PET detector arrangements known in the prior art include, for example, an array of scintillator blocks, which convert the energy of incident gamma photons into low-energy photons of visible light. This visible light is then captured by a photodetector, which may be a CCD (charge coupled device) detector, an APD (avalanche photo diode) detector, or a CMOS (complementary metal oxide semiconductor) sensor, for example.
As already mentioned, image recording devices which are designed for simultaneous magnetic resonance and PET imaging are also already known in the prior art. A large number of designs are known. It has been proposed, for example, to divide the gradient coil of a magnetic resonance device into two halves, wherein the PET detector ring is provided in the gap between the two portions of the gradient coil arrangement.
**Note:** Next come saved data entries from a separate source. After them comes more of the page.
(** What the constructor builds from [introBodyBounded]: the share of
    Body is 3/4. *)
Definition introBodyContentBounded (textLengthMin textLengthMax : JS.number)
    : StructureStripContentMinMax.t :=
  let percentage := JS.div (JS.ofZ 3) (JS.ofZ 4) in
  {| StructureStripContentMinMax.params :=
       {| StructureStripContentMinMax.p_segments := introBody;
          StructureStripContentMinMax.p_slack := JS.Fin 10;
          StructureStripContentMinMax.p_textLengthMin := textLengthMin;
          StructureStripContentMinMax.p_textLengthMax :=
            if JS.ltb (JS.mul textLengthMax percentage) textLengthMin
            then JS.PInf else textLengthMax;
          StructureStripContentMinMax.p_feedbackMode := onRequest;
          StructureStripContentMinMax.p_l10n := demoL10n |};
     StructureStripContentMinMax.segments := introBody;
     StructureStripContentMinMax.mostImportantSegment := 1;
     StructureStripContentMinMax.mostImportantSegmentPercentage := percentage;
     StructureStripContentMinMax.greatestCommonDivisor := 1 |}.

Definition introBodyParamsMinMax (mode : FeedbackMode) : StructureStripContentMinMax.Params :=
  {| StructureStripContentMinMax.p_segments := introBody;
     StructureStripContentMinMax.p_slack := JS.Fin 10;
     StructureStripContentMinMax.p_textLengthMin := JS.NaN;
     StructureStripContentMinMax.p_textLengthMax := JS.NaN;
     StructureStripContentMinMax.p_feedbackMode := mode;
     StructureStripContentMinMax.p_l10n := demoL10n |}.

(* ===================================================================== *)
(** ** The feedback band in the words of the specification *)
(* ===================================================================== *)

(** Exact rational arithmetic, no special values: the derivation of the
    band and of the verdict as the specification words it. *)
Module Spec.

Local Open Scope Q_scope.

Definition referenceLength (textLength : nat) (referenceWeight weightGCD : Z) : Q :=
  Qmax (inject_Z (Z.of_nat textLength)) (inject_Z referenceWeight / inject_Z weightGCD).

Definition normalizedReference (referenceLength : Q) (referenceWeight : Z) : Q :=
  referenceLength / inject_Z referenceWeight.

Definition bandMax (normalizedReference slackPercent : Q) : Q :=
  normalizedReference * (1 + slackPercent / 100).

Definition bandMin (normalizedReference slackPercent : Q) : Q :=
  normalizedReference * (1 - slackPercent / 100).
(** The fuel of the signing loop is enough: with more fuel than draws the
    loop behaves as with one unit less, so that it ends without a signature
    only when the draws have run out. *)
Lemma sign_loop_fuel {S : Type}
  (_7f_ : shape S)
  (d : Z) (M : list Z) (e : Z) (L : nat) (N zero : list Z) (fuel : nat) :
  forall (rnd : entropy),
    (length rnd <= fuel)%nat ->
    sign_loop T _7f_ d M e L N zero (Datatypes.S fuel) rnd
    = sign_loop T _7f_ d M e L N zero fuel rnd.
Proof.
  induction fuel as [|fuel IH]; intros rnd Hlen.
  - destruct rnd; [reflexivity|simpl in Hlen; lia].
  - change (sign_loop T _7f_ d M e L N zero
              (Datatypes.S (Datatypes.S fuel)) rnd)
      with (match nonce_loop N zero rnd with
            | None => None
            | Some (K, rnd') =>
                let k := Bytes.uint8ArrayToBigint_LE K (Some L) in
                let R := FiniteCurve.multiply E k G in
                match FinitePoint.x R with
                | None =>
                    sign_loop T _7f_ d M e L N zero (Datatypes.S fuel) rnd'
                | Some X =>
                    match js_rem X n with
                    | Throw => Some Throw
                    | Ok r =>
                        if r =? 0
                        then sign_loop T _7f_ d M e L N zero
                               (Datatypes.S fuel) rnd'
                        else
                          let _77_ := FiniteField.multiply F r d in
                          let _68_ := FiniteField.add F e _77_ in
                          let s := FiniteField.divide F _68_ k in
                          if s =? 0
                          then sign_loop T _7f_ d M e L N zero
                                 (Datatypes.S fuel) rnd'
                          else Some (_7f_ T d M e r s R)
                    end
                end
            end).
    simpl sign_loop at 4.
    destruct (nonce_loop N zero rnd) as [[K rnd']|] eqn:Hnonce; [|reflexivity].
    destruct (nonce_loop_inv _ _ _ _ _ Hnonce) as (_ & _ & _ & Hlt & _).
    rewrite IH by lia. reflexivity.
Qed.

(** The signer returns as soon as a draw is accepted and gives components
    that are not zero. *)
Lemma sign_returns {S : Type} (_ef_ : list Z -> Z)
  (_7f_ : shape S)
  (d : Z) (M K : list Z) (rnd : entropy) (X : Z) :
  let L := Bytes.byteLength n in
  let k := Bytes.uint8ArrayToBigint_LE K (Some L) in
  let r := Z.rem X n in
  let s := FiniteField.divide F
             (FiniteField.add F (_ef_ M) (FiniteField.multiply F r d)) k in
  Bytes.compare K (Bytes.bigintToUint8Array_LE n L) < 0 ->
  Bytes.compare K (Bytes.new_Uint8Array L) <> 0 ->
  FinitePoint.x (FiniteCurve.multiply E k G) = Some X ->
  n <> 0 -> r <> 0 -> s <> 0 ->
  _6dcb8a_ T _ef_ _7f_ d M (K :: rnd)
  = Some (_7f_ T d M (_ef_ M) r s (FiniteCurve.multiply E k G)).
Proof.
  intros L k r s HN Hz HX Hn Hr Hs. unfold _6dcb8a_. simpl.
  fold L.
  destruct (Z.geb_spec
              (Bytes.compare K (Bytes.bigintToUint8Array_LE n L)) 0)
    as [|_]; [lia|].
  destruct (Z.eqb_spec (Bytes.compare K (Bytes.new_Uint8Array L)) 0)
    as [|_]; [contradiction|]. simpl.
  fold k. rewrite HX. unfold js_rem.
  destruct (Z.eqb_spec n 0) as [|_]; [contradiction|].
  fold r. destruct (Z.eqb_spec r 0) as [|_]; [contradiction|].
  fold s. destruct (Z.eqb_spec s 0) as [|_]; [contradiction|].
  reflexivity.
Qed.

(** A turn of the recovery loop. *)
Lemma recover_loop_S (r s reciprocalR : Z) (eG : FinitePoint.t)
  (fuel : nat) (j jn : Z) (R : FinitePoint.t) :
  recover_loop T r s reciprocalR eG (Datatypes.S fuel) j jn R
  = if j <=? FiniteDomain.h T then
      let R1 := FiniteCurve.solve E
                  (FinitePoint.set_x R
                     (Some (FiniteField.add (FiniteCurve.F E) r jn))) in
      if negb (FinitePoint.isIdentity (FiniteCurve.multiply E n R1))
      then recover_loop T r s reciprocalR eG fuel (j + 1) (jn + n) R1
      else
        fst (yield_loop T s reciprocalR eG 2 R1)
        ++ recover_loop T r s reciprocalR eG fuel (j + 1) (jn + n)
             (snd (yield_loop T s reciprocalR eG 2 R1))
    else [].
Proof.
  simpl. destruct (j <=? FiniteDomain.h T); [|reflexivity].
  destruct (negb _); reflexivity.
Qed.

(** The fuel of the recovery loop is enough: it leaves through its test
    [j <= T.h]. *)
Lemma recover_loop_fuel (r s reciprocalR : Z) (eG : FinitePoint.t)
  (fuel : nat) :
  forall (j jn : Z) (R : FinitePoint.t),
    FiniteDomain.h T + 1 - j <= Z.of_nat fuel ->
    recover_loop T r s reciprocalR eG (Datatypes.S fuel) j jn R
    = recover_loop T r s reciprocalR eG fuel j jn R.
Proof.
  induction fuel as [|fuel IH]; intros j jn R Hfuel.
  - simpl. destruct (Z.leb_spec j (FiniteDomain.h T)); [lia|reflexivity].
  - rewrite (recover_loop_S _ _ _ _ (Datatypes.S fuel)).
    rewrite (recover_loop_S _ _ _ _ fuel).
    destruct (j <=? FiniteDomain.h T); [|reflexivity]. cbv zeta.
    rewrite !IH by lia. reflexivity.
Qed.

(** The digest of the exported instances is not negative. *)
Lemma uint8ArrayToBigint_BE_loop_nonneg (count : nat) :
  forall (i : nat) (a : list Z) (b : Z),
    Forall (fun v => 0 <= v < 256) a -> 0 <= b ->
    0 <= uint8ArrayToBigint_BE_loop count i a b.
Proof.
  induction count as [|count IH]; intros i a b Ha Hb; simpl; [assumption|].
  apply IH; [assumption|].
  assert (0 <= a !!! i).
  { destruct (a !! i) as [v|] eqn:Hv.
    - rewrite (list_lookup_total_correct a i v Hv).
      apply list_elem_of_lookup_2 in Hv.
      eapply Forall_forall in Ha; [|exact Hv]. lia.
    - rewrite list_lookup_total_alt, Hv. simpl. lia. }
  pose proof (proj2 (Z.shiftl_nonneg b 8) Hb). lia.
Qed.

Lemma _23dee7__nonneg (keccak256 : list Z -> list Z) (M : list Z) :
  Forall (fun v => 0 <= v < 256) (keccak256 M) -> 0 <= _23dee7_ keccak256 M.
Proof.
  intros Hk. unfold _23dee7_, uint8ArrayToBigint_BE.
  apply uint8ArrayToBigint_BE_loop_nonneg; [assumption|lia].
Qed.

(** The right shift by one that the normalization compares with is the
    half of [n], rounded down. *)
Lemma shiftr_1_half (m : Z) : Z.shiftr m 1 = m / 2.
Proof. rewrite Z.shiftr_div_pow2 by lia. reflexivity. Qed.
A radio frequency shield, which completely surrounds the radio frequency coil and blocks the radio frequency signals of the coil but does not substantially weaken the γ-photons of PET, separates the radio frequency coil (body coil) from the gradient coil arrangement and the PET detector ring.
A shell-like structure of a combined MR/PET device was proposed in another known device. In this case, the PET detector arrangement is provided as a tubular insert between the gradient coil arrangement and the radio frequency body coil. The radio frequency shield separates the body coil from the PET insert. The gradient coil arrangement defines the outer diameter of the PET insert. In the known MR/PET device, the PET detector arrangement consists of detector blocks with an LSO scintillator crystal and a highly sensitive APD photodetector array with associated electronics. The radio frequency shield and the conductors of the body coil consist of thin copper strips, which are almost completely transparent to the 511 keV photons of PET.
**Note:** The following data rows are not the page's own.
(** X7. What is displayed fits: when the font is read and the pass is
    reached, the measured width of the display text is at most the
    available width as soon as two items are shown, or one item is shown
    with the overflow escape off. *)
Theorem displayed_text_fits (document : Document) (window : Window)
    (recipients : jsstring) (container : HTMLElement)
    (config : RecipientsCalculationConfig) (font : jsstring) :
  emails recipients <> [] ->
  lt (effective_width (maxWidth config) container)
     (or_default (minWidth config) default_minWidth) = false ->
  getComputedFont (useTextMeasurement document window) container
  = Normal font ->
  let result :=
    useRecipientsCalculation document window recipients (Some container)
      config in
  (2 <= List.length (visibleList result))%nat \/
  (or_default (allowOverflow config) default_allowOverflow = false /\
   visibleList result <> []) ->
  le (measureTextWidth_body document (displayText result) font)
     (effective_width (maxWidth config) container) = true.
Proof.
  intros Hne Hmin Hfont. cbv zeta.
  destruct (fitting_pass_state document window (emails recipients) container
              (maxWidth config)
              (or_default (ellipsisSuffix config) default_ellipsisSuffix)
              (or_default (allowOverflow config) default_allowOverflow)
              (or_default (minWidth config) default_minWidth) font
              Hne Hmin Hfont)
    as (k & Hk & Hstate & Hbefore & _).
  unfold useRecipientsCalculation, recipientsCalculation, render.
  rewrite Hstate. cbn [visibleList displayText st_visibleList].
  rewrite length_firstn, Nat.min_l by exact Hk.
  intros Hshown.
  assert (Hk1 : (1 <= k)%nat).
  { destruct Hshown as [H|[_ H]]; [lia|].
    destruct k; [contradiction H; reflexivity|lia]. }
  rewrite displayText_is_last_trial by lia.
  specialize (Hbefore (k - 1)%nat ltac:(lia)).
  unfold accepts in Hbefore. apply orb_true_iff in Hbefore as [H|H];
    [exact H|].
  apply andb_true_iff in H as [Hzero Hallow].
  apply Nat.eqb_eq in Hzero.
  destruct Hshown as [H2|[Hoff _]]; [lia|congruence].
Qed.

Lemma displayed_text_fits_witness :
  le (measureTextWidth_body (monospace_document 5)
        (lit "a@x.com, bb@y.com,...") arial_font)
     (of_Z 110) = true.
Proof.
  apply (displayed_text_fits (monospace_document 5) styled_window
           three_recipients (container 110) empty_config arial_font).
  - vm_compute. discriminate.
  - reflexivity.
  - reflexivity.
  - left. vm_compute. lia.
Defined.

(** X8. The greedy stop loses nothing when widths grow with the prefix:
    if the trial texts measure in non-decreasing order, no prefix longer
    than the visible one has a trial text that fits. *)
Theorem no_longer_prefix_fits (document : Document) (window : Window)
    (recipients : jsstring) (container : HTMLElement)
    (config : RecipientsCalculationConfig) (font : jsstring) :
  emails recipients <> [] ->
  lt (effective_width (maxWidth config) container)
     (or_default (minWidth config) default_minWidth) = false ->
  getComputedFont (useTextMeasurement document window) container
  = Normal font ->
  let items := emails recipients in
  let suffix := or_default (ellipsisSuffix config) default_ellipsisSuffix in
  let width i :=
    measureTextWidth_body document (trialText items suffix i) font in
  let result :=
    useRecipientsCalculation document window recipients (Some container)
      config in
  (forall i j, (i <= j < List.length items)%nat ->
     le (width i) (width j) = true) ->
  forall j,
    (List.length (visibleList result) <= j < List.length items)%nat ->
    le (width j) (effective_width (maxWidth config) container) = false.
Proof.
  intros Hne Hmin Hfont. cbv zeta.
  destruct (fitting_pass_state document window (emails recipients) container
              (maxWidth config)
              (or_default (ellipsisSuffix config) default_ellipsisSuffix)
              (or_default (allowOverflow config) default_allowOverflow)
              (or_default (minWidth config) default_minWidth) font
              Hne Hmin Hfont)
    as (k & Hk & Hstate & _ & Hat).
  unfold useRecipientsCalculation, recipientsCalculation, render.
  rewrite Hstate. cbn [visibleList st_visibleList].
  rewrite length_firstn, Nat.min_l by exact Hk.
  intros Hmono j Hj.
  specialize (Hat ltac:(lia)). unfold accepts in Hat.
  apply orb_false_iff in Hat as [Hat _].
  destruct (le (measureTextWidth_body document (trialText _ _ j) font) _)
    eqn:Hfit; [|reflexivity].
  rewrite (JsNumberFacts.le_trans _ _ _ (Hmono k j ltac:(lia)) Hfit) in Hat.
  discriminate.
Qed.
Another combined image recording device, in which a PET detector arrangement is integrated into a magnetic resonance device, is known from U.S. Pat. No. 7,719,277. This concerns a compact solution, in which the PET detector blocks of the PET detector arrangement have gaps in which the longitudinal conductors (often also called “rods”) of the coaxially disposed radio frequency coil arrangement are guided. The detector unit, which consequently contains the body coil and the PET detector arrangement, is formed as a tubular insert which is separated from the gradient coil arrangement by the radio frequency shield. The radio frequency shield is folded over laterally to shield the PET electronics from the radio frequency coils of the body coil.
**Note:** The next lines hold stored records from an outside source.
(** ** Building the configuration *)

Definition TLSSetting_loadCert `{CryptoLib} (c : TLSSetting) (caPath : string)
  : M (option CertPool * option error) :=
  caPEM <- os_ReadFile (filepath_Clean caPath) ;;
  match caPEM with
  | inr err => ret (None, Some (fmt_Errorf_s_w "failed to load CA" caPath err))
  | inl pem =>
      let certPool := NewCertPool in
      let '(certPool, ok) := AppendCertsFromPEM certPool pem in
      if negb ok then ret (None, Some (fmt_Errorf_s "failed to parse CA" caPath))
      else ret (Some certPool, None)
  end.

(** [TLSSetting.loadTLSConfig] from the pairing check on, given the pool
    the first lines of the function computed. *)
Definition loadTLSConfig_checked `{CryptoLib} (c : TLSSetting)
    (certPool : option CertPool) : M (option tls.Config * option error) :=
  if (String.eqb (CertFile c) "" && negb (String.eqb (KeyFile c) ""))
     || (negb (String.eqb (CertFile c) "") && String.eqb (KeyFile c) "")
  then ret (None, Some (errors_New
         "for auth via TLS, either both certificate and key must be supplied, or neither"))
  else
    made <- (if negb (String.eqb (CertFile c) "") && negb (String.eqb (KeyFile c) "")
             then newCertReloader (CertFile c) (KeyFile c) (ReloadInterval c)
             else ret (None, None)) ;;
    match made with
    | (_, Some err) =>
        ret (None, Some (fmt_Errorf_w "failed to load TLS cert and key" err))
    | (reloader, None) =>
        let getCertificate := reloader in
        let getClientCertificate := reloader in
        match convertVersion (MinVersion c) defaultMinTLSVersion with
        | (_, Some err) => ret (None, Some (fmt_Errorf_w "invalid TLS min_version" err))
        | (minTLS, None) =>
            match convertVersion (MaxVersion c) defaultMaxTLSVersion with
            | (_, Some err) =>
                ret (None, Some (fmt_Errorf_w "invalid TLS max_version" err))
            | (maxTLS, None) =>
                ret (Some {| tls.RootCAs := certPool;
                             tls.GetCertificate := getCertificate;
                             tls.GetClientCertificate := getClientCertificate;
                             tls.MinVersion := minTLS;
                             tls.MaxVersion := maxTLS;
                             tls.ServerName := "";
                             tls.InsecureSkipVerify := false;
                             tls.GetConfigForClient := None;
                             tls.ClientCAs := None;
                             tls.ClientAuth := tls.NoClientCert |},
                     None)
            end
        end
    end.

Definition TLSSetting_loadTLSConfig `{CryptoLib} (c : TLSSetting)
  : M (option tls.Config * option error) :=
  if negb (Nat.eqb (String.length (CAFile c)) 0) then
    loaded <- TLSSetting_loadCert c (CAFile c) ;;
    match loaded with
    | (_, Some err) => ret (None, Some (fmt_Errorf_w "failed to load CA CertPool" err))
    | (certPool, None) => loadTLSConfig_checked c certPool
    end
  else loadTLSConfig_checked c None.

Definition TLSClientSetting_LoadTLSConfig `{CryptoLib} (c : TLSClientSetting)
  : M (option tls.Config * option error) :=
  if Insecure c && String.eqb (CAFile (ClientTLSSetting c)) "" then ret (None, None)
  else
    loaded <- TLSSetting_loadTLSConfig (ClientTLSSetting c) ;;
    match loaded with
    | (_, Some err) => ret (None, Some (fmt_Errorf_w "failed to load TLS config" err))
    | (None, None) => ret (None, Some (runtime_panic "nil pointer dereference"))
    | (Some tlsCfg, None) =>
        let tlsCfg := tls.set_ServerName tlsCfg (ServerName c) in
        let tlsCfg := tls.set_InsecureSkipVerify tlsCfg (InsecureSkipVerify c) in
        ret (Some tlsCfg, None)
    end.

Definition TLSServerSetting_loadClientCAFile `{CryptoLib} (c : TLSServerSetting)
  : M (option CertPool * option error) :=
  TLSSetting_loadCert (ServerTLSSetting c) (ClientCAFile c).

(** Modelled from the spec: [newClientCAsReloader] is not among the
    sources. Spec 4.3: given the client-CA file path and the owning server
    policy, it loads and parses the file into a trust pool and fails with
    [TrustStoreLoadError] on a read or parse failure. The load is the
    policy's own [loadClientCAFile]. *)
Definition newClientCAsReloader `{CryptoLib} (clientCAsFile : string)
    (loader : TLSServerSetting) : M (option clientCAsFileReloader * option error) :=
  loaded <- TLSServerSetting_loadClientCAFile loader ;;
  match loaded with
  | (_, Some err) => ret (None, Some (TrustStoreLoadError err))
  | (certPool, None) =>
      ret (Some {| clientCAsFile := clientCAsFile;
                   certPool := certPool;
                   loader := loader;
                   watching := false |},
           None)
  end.

(** Modelled from the spec: [startWatching] is not among the sources.
    Spec 4.3: a background task subscribes to change notifications for the
    CA file. The subscription is an I/O event that may fail; on success
    the reloader's watch task runs. The cached pool is not touched. *)
Definition startWatching `{CryptoLib} (r : clientCAsFileReloader)
  : M (option error * clientCAsFileReloader) :=
  fun env =>
    match Watcher env (clientCAsFile r) with
    | Some err => ((Some err, r), [EvStartWatch (clientCAsFile r)])
    | None =>
        ((None, {| clientCAsFile := clientCAsFile r;
                   certPool := certPool r;
                   loader := loader r;
                   watching := true |}),
         [EvStartWatch (clientCAsFile r)])
    end.

Definition TLSServerSetting_LoadTLSConfig `{CryptoLib} (c : TLSServerSetting)
  : M (option tls.Config * option error) :=
  loaded <- TLSSetting_loadTLSConfig (ServerTLSSetting c) ;;
  match loaded with
  | (_, Some err) => ret (None, Some (fmt_Errorf_w "failed to load TLS config" err))
  | (None, None) => ret (None, Some (runtime_panic "nil pointer dereference"))
  | (Some tlsCfg, None) =>
      if negb (String.eqb (ClientCAFile c) "") then
        made <- newClientCAsReloader (ClientCAFile c) c ;;
        match made with
        | (_, Some err) => ret (None, Some err)
        | (None, None) => ret (None, Some (runtime_panic "nil pointer dereference"))
        | (Some reloader, None) =>
            if ReloadClientCAFile c then
              started <- startWatching reloader ;;
              match started with
              | (Some err, _) => ret (None, Some err)
              | (None, reloader) =>
                  let tlsCfg := tls.set_GetConfigForClient tlsCfg (Some reloader) in
                  let tlsCfg := tls.set_ClientCAs tlsCfg (certPool reloader) in
                  let tlsCfg := tls.set_ClientAuth tlsCfg tls.RequireAndVerifyClientCert in
                  ret (Some tlsCfg, None)
              end
            else
              let tlsCfg := tls.set_ClientCAs tlsCfg (certPool reloader) in
              let tlsCfg := tls.set_ClientAuth tlsCfg tls.RequireAndVerifyClientCert in
              ret (Some tlsCfg, None)
        end
      else ret (Some tlsCfg, None)
  end.

(** ** What the builders are expected to assemble *)

(** Exactly one of [cert_file] and [key_file] is set. *)
Definition incompleteCredentials (c : TLSSetting) : Prop :=
  (CertFile c = "" /\ KeyFile c <> "") \/ (CertFile c <> "" /\ KeyFile c = "").

Definition errIncompleteCredentials : error :=
  errors_New "for auth via TLS, either both certificate and key must be supplied, or neither".

(** [cfg] is a complete base context for the settings [c] on the disk of
    [env]: the version bounds are the resolved ones, the root pool is the
    one loaded from [ca_file] (nil without a [ca_file]), and both
    certificate callbacks are bound to the one reloader constructed from
    [cert_file] and [key_file] (nil when neither is set). *)
Definition baseContext `{CryptoLib} (c : TLSSetting) (env : Env) (cfg : tls.Config)
  : Prop :=
  convertVersion (MinVersion c) defaultMinTLSVersion = (tls.MinVersion cfg, None)
  /\ convertVersion (MaxVersion c) defaultMaxTLSVersion = (tls.MaxVersion cfg, None)
  /\ (if String.eqb (CAFile c) "" then tls.RootCAs cfg = None
      else exists pool,
          tls.RootCAs cfg = Some pool
          /\ value (TLSSetting_loadCert c (CAFile c)) env = (Some pool, None))
  /\ (if String.eqb (CertFile c) ""
      then KeyFile c = ""
           /\ tls.GetCertificate cfg = None /\ tls.GetClientCertificate cfg = None
      else KeyFile c <> ""
           /\ exists r,
               tls.GetCertificate cfg = Some r /\ tls.GetClientCertificate cfg = Some r
               /\ value (newCertReloader (CertFile c) (KeyFile c) (ReloadInterval c)) env
                  = (Some r, None)).

(** No file watch was started. *)
Definition noWatch (t : list Event) : Prop :=
  forall path, ~ In (EvStartWatch path) t.

(** ** Successive calls on one reloader *)

(** The reloader after the calls of [GetCertificate] made in the
    environments [envs], one after the other. *)
Fixpoint calls `{CryptoLib} (r : certReloader.t) (envs : list Env) : certReloader.t :=
  match envs with
  | [] => r
  | env :: rest => calls (snd (value (GetCertificate r) env)) rest
  end.

(** What each of these calls returned, with the events it performed. *)
Fixpoint callResults `{CryptoLib} (r : certReloader.t) (envs : list Env)
  : list (option Certificate * option error * list Event) :=
  match envs with
  | [] => []
  | env :: rest =>
      let '(c, e, r', t) := GetCertificate r env in
      (c, e, t) :: callResults r' rest
  end.

(** ** Concurrent calls of GetCertificate *)

(** What a call of GetCertificate returns. *)
Definition result `{CryptoLib} : Type := option Certificate * option error.

(** Where one call of GetCertificate stands: the statement it executes
    next, with the locals it has assigned. *)
Inductive call `{CryptoLib} : Type :=
| AtNow                                   (* now := time.Now() *)
| AtRLock (now : Time)                    (* r.lock.RLock() *)
| AtDueTest (now : Time)                  (* if r.ReloadInterval != 0 && ... *)
| AtRUnlock (now : Time)                  (* r.lock.RUnlock() *)
| AtLock (now : Time)                     (* r.lock.Lock(), not yet announced *)
| AtLockWait (now : Time)                 (* r.lock.Lock(), waiting for readers *)
| AtLoad (now : Time)                     (* tls.LoadX509KeyPair(...) *)
| AtStoreCert (now : Time) (c : Certificate)   (* r.cert = &cert *)
| AtStoreNext (now : Time)                (* r.nextReload = now.Add(...) *)
| AtReturnLoaded                          (* return r.cert, nil *)
| AtUnlock (res : result)                 (* the deferred r.lock.Unlock() *)
| AtReturnCached                          (* return r.cert, nil *)
| AtDeferredRUnlock (res : result)        (* the deferred r.lock.RUnlock() *)
| Returned (res : result).

(** [sync.RWMutex], as package [sync] documents it: the number of
    holders of the read lock, and whether a writer has announced itself
    by calling Lock (it then waits for the readers that hold the lock to
    leave, and holds the lock until Unlock). While a writer is announced,
    calls of RLock and of Lock block. *)
Record RWMutex : Type := {
  readers : nat;
  writing : bool
}.

(** The reloader all calls share, its lock, and the stores to its cache
    in the order they were made: the calling thread, the certificate and
    the next-reload instant it stores. *)
Record Shared `{CryptoLib} : Type := {
  reloader : certReloader.t;
  lock : RWMutex;
  stores : list (nat * Certificate * Time)
}.

Definition withLock `{CryptoLib} (sh : Shared) (l : RWMutex) : Shared :=
  {| reloader := reloader sh; lock := l; stores := stores sh |}.

Definition storeCert `{CryptoLib} (r : certReloader.t) (c : Certificate) : certReloader.t :=
  {| certReloader.CertFile := certReloader.CertFile r;
     certReloader.KeyFile := certReloader.KeyFile r;
     certReloader.ReloadInterval := certReloader.ReloadInterval r;
     certReloader.nextReload := certReloader.nextReload r;
     certReloader.cert := Some c |}.

Definition storeNextReload `{CryptoLib} (r : certReloader.t) (t : Time) : certReloader.t :=
  {| certReloader.CertFile := certReloader.CertFile r;
     certReloader.KeyFile := certReloader.KeyFile r;
     certReloader.ReloadInterval := certReloader.ReloadInterval r;
     certReloader.nextReload := t;
     certReloader.cert := certReloader.cert r |}.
An image recording device having two imaging modalities is also known from WO 2008/028904 A1. It is proposed to provide a magnetic resonance device having at least one optical imaging detector, wherein the magnetic resonance data and the optical image data of an object are to be recorded at the same time. The magnetic resonance device comprises a magnet for generating a static magnetic field in an imaging volume of the magnetic resonance device, gradient coils for generating magnetic gradient fields, and a radio frequency coil which is arranged within the imaging volume so as to surround an object. At least one subsystem of the at least one optical imaging detector is to be arranged within the imaging volume, so that optical photons emitted from the object to be imaged can be received through an opening in the radio frequency coil. The microlens array used for this purpose is to be integrated into the radio frequency coil.
Starting from this prior art, the object of the present invention is to create an image recording device which allows progressive advantageous combination of different imaging modalities.